-- Opening Marker --
(* ================================================================= *)
(** ** The fallback of the Classifier *)

(** C1 (amended).  When the remote call or the decoding of its reply fails
    for an item that has an identifier and a URL, the Classifier does not
    raise: it prints one error line and returns an entry whose category is
    the language label if that is a non-empty string, ["Other"] if the
    language is [null] or empty and ["Unknown"] if the item has no
    [language] key, and whose description is the item's description if that
    is a non-empty string, ["Interesting repository"] if it is [null] or
    empty and ["No description provided"] if the item has no [description]
    key. *)
Theorem fallback_on_failure env repo cats w name url prompt :
  repo_full_name repo = Some name -> repo_html_url repo = Some url ->
  prompt_of repo cats = Ok prompt ->
  messages_create env (clock w) prompt = None ->
  categorize_with_llm env repo cats w =
    ({| clock := S (S (clock w));
        stdout := stdout w ++ [PrintError name];
        files := files w |},
     Ok {| entry_category :=
             Some (match repo_language repo with
                   | None => "Unknown"
                   | Some None => "Other"
                   | Some (Some label) =>
                       if String.eqb label "" then "Other" else label
                   end);
           entry_description :=
             Some (match repo_description repo with
                   | None => "No description provided"
                   | Some None => "Interesting repository"
                   | Some (Some text) =>
                       if String.eqb text "" then "Interesting repository"
                       else text
                   end);
           entry_url := Some url;
           entry_stars := Some (get (repo_stargazers_count repo) 0);
           entry_language := Some (get (repo_language repo) (Some "Unknown"));
           entry_processed_at :=
             Some (utcnow_isoformat env (S (clock w))) |}).
Proof.
  unfold prompt_of, categorize_with_llm. intros -> -> Hp Hfail. unfold_M.
  simpl in *. rewrite Hp. simpl. rewrite Hfail. simpl.
  unfold fallback_category, fallback_description.
  destruct (repo_language repo) as [[label|]|];
    destruct (repo_description repo) as [[text|]|]; simpl;
    try destruct (String.eqb label ""); try destruct (String.eqb text "");
    reflexivity.
Qed.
-- Closing Marker --
HOW TO COMPLETE THIS TASK: All that is wanted is the stretch of lines above from the one containing "stdout := stdout" through the one containing "if String.eqb text", duplicated exactly.

FINISHED TASK:
        stdout := stdout w ++ [PrintError name];
        files := files w |},
     Ok {| entry_category :=
             Some (match repo_language repo with
                   | None => "Unknown"
                   | Some None => "Other"
                   | Some (Some label) =>
                       if String.eqb label "" then "Other" else label
                   end);
           entry_description :=
             Some (match repo_description repo with
                   | None => "No description provided"
                   | Some None => "Interesting repository"
                   | Some (Some text) =>
                       if String.eqb text "" then "Interesting repository"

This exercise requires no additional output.